Il Comune acquista il palazzo della famiglia Frizzoni

Nel Palazzo comunale di via Torquato Tasso, il Podestà, Ettore Capuani, ha acquistato, dagli eredi del compianto ingegner Enrico Frizzoni, il palazzo, la scuderia, il portico ed il parco che, dalla metà dell’Ottocento, è stata la residenza della famiglia Frizzoni. Il palazzo, di 5 piani e di 87 vani, il portico ed il fienile ed il giardino - di ettari 22 - viene pagato 826.558 lire che i venditori dichiarano di aver “già avuto dal Comune”: da oggi, dunque, la città entra in possesso di un palazzo che, dopo cinque anni diventerà la sede del Comune.

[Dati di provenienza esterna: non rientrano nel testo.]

(* ===== verification/System.v ===== *)
(** * The server: all goroutines together

    The requests, timers, scoring goroutines and settlement of
    [src/cmd/benchmarkd/main.go] run at the same time on one database and one
    timer table.  A configuration is the programs that are under way and the
    shared state; a step is one effect of one of them, the arrival of a
    request, a goroutine or timer that starts, or a crash of the process, after
    which memory is empty and the database is as the last effect left it.  Each
    effect may fail, and the choices of SQL, of map iteration and of the other
    services are arbitrary.

    The requests are those of [Server.serve]: every route with its
    authentication; the others are the start and the rounds of the scheduler.

    Theorems: [wp] is kept by the steps of a program and of its environment,
    hence programs that are [safe] make every reachable state keep the
    invariant and evolve ([reachable_ok]); for the server, whatever the
    interleaving: a worker holds one claimed assignment at most, a reply and a
    time-out exclude each other, replies and results of questions are written
    once. *)

From S2P Require Import Prelude Float64 GoLang Json Merkle Model Prog Tables Store StoreQuestion StoreEpoch StoreQueries Lifecycle Config Scoring Timer Poll Answer QuestionService RootNet Http Auth HandlersWorker Onchain Settlement Server.
#[local] Open Scope Z_scope.
#[local] Open Scope prog_scope.

(** ** Steps *)

(** How a transaction may end: its result and the state it leaves, from the
    state it began in. *)
Definition tx_outcome {X} (body : Prg (result X)) (s : St) (r : result X) (s' : St) : Prop :=
  exists (E : ServerEnv) n r1 s1 pos, run (quiet E) true body (mkPos n false) s = (r1, s1, pos) /\
    let rolled_back := {| s1 with db := db s |} in
    match r1 with
    | Err e => r = Err e /\ s' = rolled_back
    | Ok x =>
        if aborted pos then r = Err (Failure "failed transaction") /\ s' = rolled_back
        else (r = Ok x /\ s' = s1) \/ (exists msg, r = Err (Failure msg) /\ s' = rolled_back)
    end.

(** One effect of a program. *)
Inductive effect {A} : Prg A -> St -> Prg A -> St -> Prop :=
| effect_now k t s : effect (Now k) s (k t) s
| effect_range {X} (l l' : list X) k s : l' ≡ₚ l -> effect (Range l k) s (k l') s
| effect_sql {X} (st : stmt X) k env s :
    effect (Sql st k) s (k (fst (st env (db s)))) {| s with db := snd (st env (db s)) |}
| effect_sql_fails {X} (st : stmt X) k msg s : effect (Sql st k) s (k (Err (Failure msg))) s
| effect_tx {X} (body : Prg (result X)) k s r s' :
    tx_outcome body s r s' -> effect (Tx body k) s (k r) s'
| effect_tx_fails {X} (body : Prg (result X)) k msg s :
    effect (Tx body k) s (k (Err (Wrapped "begin tx" (Failure msg)))) s
| effect_atomic {X} (f : Timers -> X * Timers) k s :
    effect (Atomic f k) s (k (fst (f (mem s)))) {| s with mem := snd (f (mem s)) |}
| effect_call req k resp s : effect (Call req k) s (k resp) s.

Section Goroutines.
(** What a request may run, and what a started goroutine runs. *)
Variable entry : Prg unit -> Prop.
Variable task : Task -> Prg unit -> Prop.

(** The programs under way, by a number that each is given when it starts. *)
Definition Pool : Type := nat -> option (Prg unit).
Definition set_goroutine (i : nat) (p : Prg unit) (ps : Pool) : Pool :=
  fun j => if (j =? i)%nat then Some p else ps j.
Definition Configuration : Type := Pool * St.

Inductive step : Configuration -> Configuration -> Prop :=
| step_enter i p ps s : ps i = None -> entry p -> step (ps, s) (set_goroutine i p ps, s)
| step_effect i p p' ps s s' : ps i = Some p -> effect p s p' s' -> step (ps, s) (set_goroutine i p' ps, s')
| step_spawned i t p ts1 ts2 ps s : ps i = None -> spawned (mem s) = ts1 ++ t :: ts2 -> task t p ->
    step (ps, s) (set_goroutine i p ps, {| s with mem := {| (mem s) with spawned := ts1 ++ ts2 |} |})
| step_fire i n fire t p ps s : ps i = None -> pending (mem s) !! n = Some (fire, t) -> task t p ->
    step (ps, s) (set_goroutine i p ps, {| s with mem := {| (mem s) with pending := delete n (pending (mem s)) |} |})
| step_crash ps s : step (ps, s) (fun _ => None, {| s with mem := no_timers |}).

(** Any number of steps. *)
Inductive steps : Configuration -> Configuration -> Prop :=
| steps_refl c : steps c c
| steps_cons c1 c2 c3 : step c1 c2 -> steps c2 c3 -> steps c1 c3.
End Goroutines.

(** ** Reasoning about all programs at once *)

(** A transaction's end satisfies what its rule asks of it. *)
Lemma tx_outcome_wp {X} (body : Prg (result X)) s r s' (G : St -> St -> Prop) (K : result X -> bool -> St -> Prop) :
  G s s -> tx_outcome body s r s' ->
  wp any_fault any_reply true eq any_step body (fun r ab1 s1 => mem s1 = mem s /\
    match r with
    | Err e => K (Err e) false s
    | Ok x =>
        if ab1 then K (Err (Failure "failed transaction")) false s
        else (forall msg, any_fault msg -> K (Err (Failure msg)) false s) /\ G s s1 /\ K (Ok x) false s1
    end) false s ->
  G s s' /\ K r false s'.
Proof.
  intros Hrefl (E & n & r1 & s1 & pos & Hrun & H) Hwp.
  assert (respects any_fault any_reply eq (quiet E)) as HE by (repeat split).
  pose proof (wp_run_from any_fault any_reply eq any_step (quiet E) body true _ (mkPos n false) s HE Hwp) as H1.
  rewrite Hrun in H1. destruct H1 as [Hm H1].
  assert ({| s1 with db := db s |} = s) as Es by (destruct s1, s; cbn in *; congruence).
  rewrite Es in H. destruct r1 as [x|e]; [|destruct H as [-> ->]; auto].
  destruct (aborted pos); [destruct H as [-> ->]; auto|].
  destruct H1 as (Hc & HG & HK). destruct H as [[-> ->]|(msg & -> & ->)]; [auto|].
  split; [exact Hrefl | apply Hc; exact I].
Qed.

(** An effect is in the guarantee, and leaves a program that still keeps it. *)
Lemma effect_wp {A} (R G : St -> St -> Prop) (p p' : Prg A) s s' Q :
  (forall s, R s s) -> (forall s, G s s) -> effect p s p' s' ->
  wp any_fault any_reply false R G p Q false s ->
  G s s' /\ wp any_fault any_reply false R G p' Q false s'.
Proof.
  intros HR HG Hstep. destruct Hstep as [k t s|X l l' k s Hl|X st k env s|X st k msg s|X body k s r s' Hout|X body k msg s|X f k s|req k resp s].
  - rewrite wp_Now. auto.
  - rewrite wp_Range. auto.
  - intros H. destruct (H s (HR s)) as [_ Hn]. apply (Hn env I).
  - intros H. destruct (H s (HR s)) as [Hf _]. split; [apply HG | apply Hf; exact I].
  - rewrite wp_Tx. intros H. destruct (H s (HR s)) as [_ Hb].
    apply (tx_outcome_wp body s r s' G (fun r ab s => wp any_fault any_reply false R G (k r) Q ab s) (HG s) Hout Hb).
  - rewrite wp_Tx. intros H. destruct (H s (HR s)) as [Hf _]. split; [apply HG | apply Hf; exact I].
  - rewrite wp_Atomic. intros H. apply (H s (HR s)).
  - rewrite wp_Call. intros H. split; [apply HG | apply H; exact I].
Qed.

(** ** Runs as steps

    A run of one program, alone, is a sequence of its effects. *)

Inductive effects {A} : Prg A -> St -> Prg A -> St -> Prop :=
| effects_refl p s : effects p s p s
| effects_cons p1 s1 p2 s2 p3 s3 : effect p1 s1 p2 s2 -> effects p2 s2 p3 s3 -> effects p1 s1 p3 s3.

Lemma run_effects {A} (E : ServerEnv) (p : Prg A) : forall n s,
  let '(a, s', _) := run (quiet E) false p (mkPos n false) s in effects p s (Ret a) s'.
Proof.
  induction p as [A a|A k IH|A X l k IH|A X st k IH|A X body _ k IH|A X f k IH|A req k IH]; intros n s; cbn [run].
  - apply effects_refl.
  - specialize (IH (clock (quiet E) n) (S n) s). unfold next_pos. cbn in *.
    destruct (run _ _ _ _ _) as [[a s'] pos']. eapply effects_cons; [apply effect_now|exact IH].
  - specialize (IH (permute (map_order E n) l) (S n) s). unfold next_pos. cbn in *.
    destruct (run _ _ _ _ _) as [[a s'] pos']. eapply effects_cons; [apply effect_range, permute_perm|exact IH].
  - cbn [interfere quiet tick]. unfold run_stmt. cbn [aborted tick next_pos].
    destruct (fault (quiet E) n) as [msg|].
    + specialize (IH (Err (Failure msg)) (S n) s). destruct s as [d m]. cbn in *.
      destruct (run _ _ _ _ _) as [[a s'] pos']. eapply effects_cons; [apply effect_sql_fails|exact IH].
    + set (env := sql_env (quiet E) n). destruct (st env (db s)) as [r d'] eqn:Est.
      specialize (IH r (S n) {| s with db := d' |}). pose proof (effect_sql st k env s) as Hstep. rewrite Est in Hstep.
      destruct r as [x|e]; cbn in *; destruct (run _ _ _ _ _) as [[a s'] pos']; eapply effects_cons; eassumption.
  - cbn [interfere quiet tick]. destruct (fault (quiet E) n) as [msg|] eqn:Ef.
    + specialize (IH (Err (Wrapped "begin tx" (Failure msg))) (S n) s). cbn in *.
      destruct (run _ _ _ _ _) as [[a s'] pos']. eapply effects_cons; [apply effect_tx_fails|exact IH].
    + destruct (run (quiet (quiet E)) true body _ s) as [[r1 s1] pos1] eqn:Eb.
      assert (forall r s2, (let rolled_back := {| s1 with db := db s |} in
        match r1 with
        | Err e => r = Err e /\ s2 = rolled_back
        | Ok x => if aborted pos1 then r = Err (Failure "failed transaction") /\ s2 = rolled_back
                  else (r = Ok x /\ s2 = s1) \/ (exists msg, r = Err (Failure msg) /\ s2 = rolled_back)
        end) -> let '(a, s', _) := run (quiet E) false (k r) (mkPos (S (tick pos1)) false) s2 in
                effects (Tx body k) s (Ret a) s') as Hend.
      { intros r s2 H. specialize (IH r (S (tick pos1)) s2). destruct (run _ _ _ _ _) as [[a s'] pos'].
        eapply effects_cons; [|exact IH]. apply effect_tx. exists E, (S n), r1, s1, pos1. auto. }
      destruct r1 as [x|e]; [|apply Hend; auto].
      destruct (aborted pos1); [apply Hend; auto|].
      destruct (fault (quiet E) (tick pos1)) as [msg|]; apply Hend; eauto.
  - cbn [interfere quiet tick]. destruct (f (mem s)) as [x m] eqn:Ef.
    specialize (IH x (S n) {| s with mem := m |}). pose proof (effect_atomic f k s) as Hstep. rewrite Ef in Hstep. cbn in *.
    destruct (run _ _ _ _ _) as [[a s'] pos']. eapply effects_cons; eassumption.
  - specialize (IH (reply E n req) (S n) s). unfold next_pos. cbn in *.
    destruct (run _ _ _ _ _) as [[a s'] pos']. eapply effects_cons; [apply effect_call|exact IH].
Qed.

Section Served.
Variable entry : Prg unit -> Prop.
Variable task : Task -> Prg unit -> Prop.

Lemma steps_trans c1 c2 c3 : steps entry task c1 c2 -> steps entry task c2 c3 -> steps entry task c1 c3.
Proof using. induction 1 as [c|c1 c c2 H H1 IH]; intros H2; [exact H2|]. eapply steps_cons; [exact H|apply IH, H2]. Qed.

Lemma effects_steps i p s p' s' : effects p s p' s' -> forall ps, ps i = Some p ->
  exists ps', steps entry task (ps, s) (ps', s') /\ forall j, j <> i -> ps' j = ps j.
Proof using.
  induction 1 as [p s|p1 s1 p2 s2 p3 s3 H1 _ IH]; intros ps Hi; [exists ps; split; [apply steps_refl|auto]|].
  destruct (IH (set_goroutine i p2 ps)) as (ps' & Hs & Hj); [unfold set_goroutine; rewrite Nat.eqb_refl; reflexivity|].
  exists ps'. split; [eapply steps_cons; [apply step_effect with (1 := Hi) (2 := H1)|exact Hs]|].
  intros j Hne. rewrite Hj by exact Hne. unfold set_goroutine. apply Nat.eqb_neq in Hne. rewrite Hne. reflexivity.
Qed.
Lemma violations_length b o : (length (violations_of b o) <= 3)%nat.
Proof.
  unfold violations_of, size_violations, cv_violations.
  destruct (Py.len b <? MIN_SAMPLE_SIZE)%Z;
    [|destruct (Py.len o <? MIN_SAMPLE_SIZE)%Z];
    destruct (Py.Rltb MAX_CV (coefficient_variation (summary_of b)));
    destruct (Py.Rltb MAX_CV (coefficient_variation (summary_of o)));
    simpl; lia.
Qed.

(** X9.  After a call of [validate_performance_comparison] that returned,
    the violation list is empty exactly when both samples have at least
    [MIN_SAMPLE_SIZE] elements and both coefficients of variation are at
    most [MAX_CV]; it never holds more than three entries. *)
Theorem violations_after_comparison baseline optimized self comparison self' :
  validate_performance_comparison baseline optimized self
  = (Ok comparison, self') ->
  (violations self' = []
   <-> (MIN_SAMPLE_SIZE <= Py.len baseline)%Z
       /\ (MIN_SAMPLE_SIZE <= Py.len optimized)%Z
       /\ coefficient_variation (baseline_stats comparison) <= MAX_CV
       /\ coefficient_variation (optimized_stats comparison) <= MAX_CV)
  /\ (length (violations self') <= 3)%nat.
Proof.
  intros H. destruct (validate_inv _ _ _ _ _ H) as (_ & _ & -> & ->).
  cbn [with_violations violations comparison_of baseline_stats
       optimized_stats].
  split; [apply violations_empty_iff|apply violations_length].
Qed.

Lemma violations_after_comparison_witness :
  (violations (with_violations (__init__ true) (violations_of [1] [1])) = []
   <-> (MIN_SAMPLE_SIZE <= Py.len [1%R])%Z
       /\ (MIN_SAMPLE_SIZE <= Py.len [1%R])%Z
       /\ coefficient_variation (baseline_stats (comparison_of [1] [1]))
          <= MAX_CV
       /\ coefficient_variation (optimized_stats (comparison_of [1] [1]))
          <= MAX_CV)
  /\ (length (violations
                (with_violations (__init__ true)
                   (violations_of [1%R] [1%R])))
      <= 3)%nat.
Proof.
  apply (violations_after_comparison [1] [1] (__init__ true)).
  apply validate_ok; discriminate.
Defined.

Secondo le condizioni poste dall’ingegner Frizzoni, nel suo testamento, ed accettate dal Podestà, il Palazzo dovrà “essere destinato a sede del Comune e non ad altro" già gli eredi potranno richiederne la restituzione. Il passaggio del Palazzo dalla famiglia Frizzoni al Comune è la conclusione di un processo di “integrazione” nella vita e nella comunità bergamasca dei Frizzoni: una famiglia che “immigrata” in città sin dal Settecento e che, sin da subito, si era inserita attivamente e pienamente nella vita cittadina. Il palazzo, diventando la sede del Comune, testimonia la totale integrazione dei Frizzoni, ma anche dei componenti della comunità evangelica, svizzera e francese, nella storia di Bergamo. Ancora oggi, dopo 95 anni da quel giorno, come voleva l’ingegner Frizzoni, il palazzo del Comune è chiamato, da tutti i bergamaschi, “Palazzo Frizzoni”.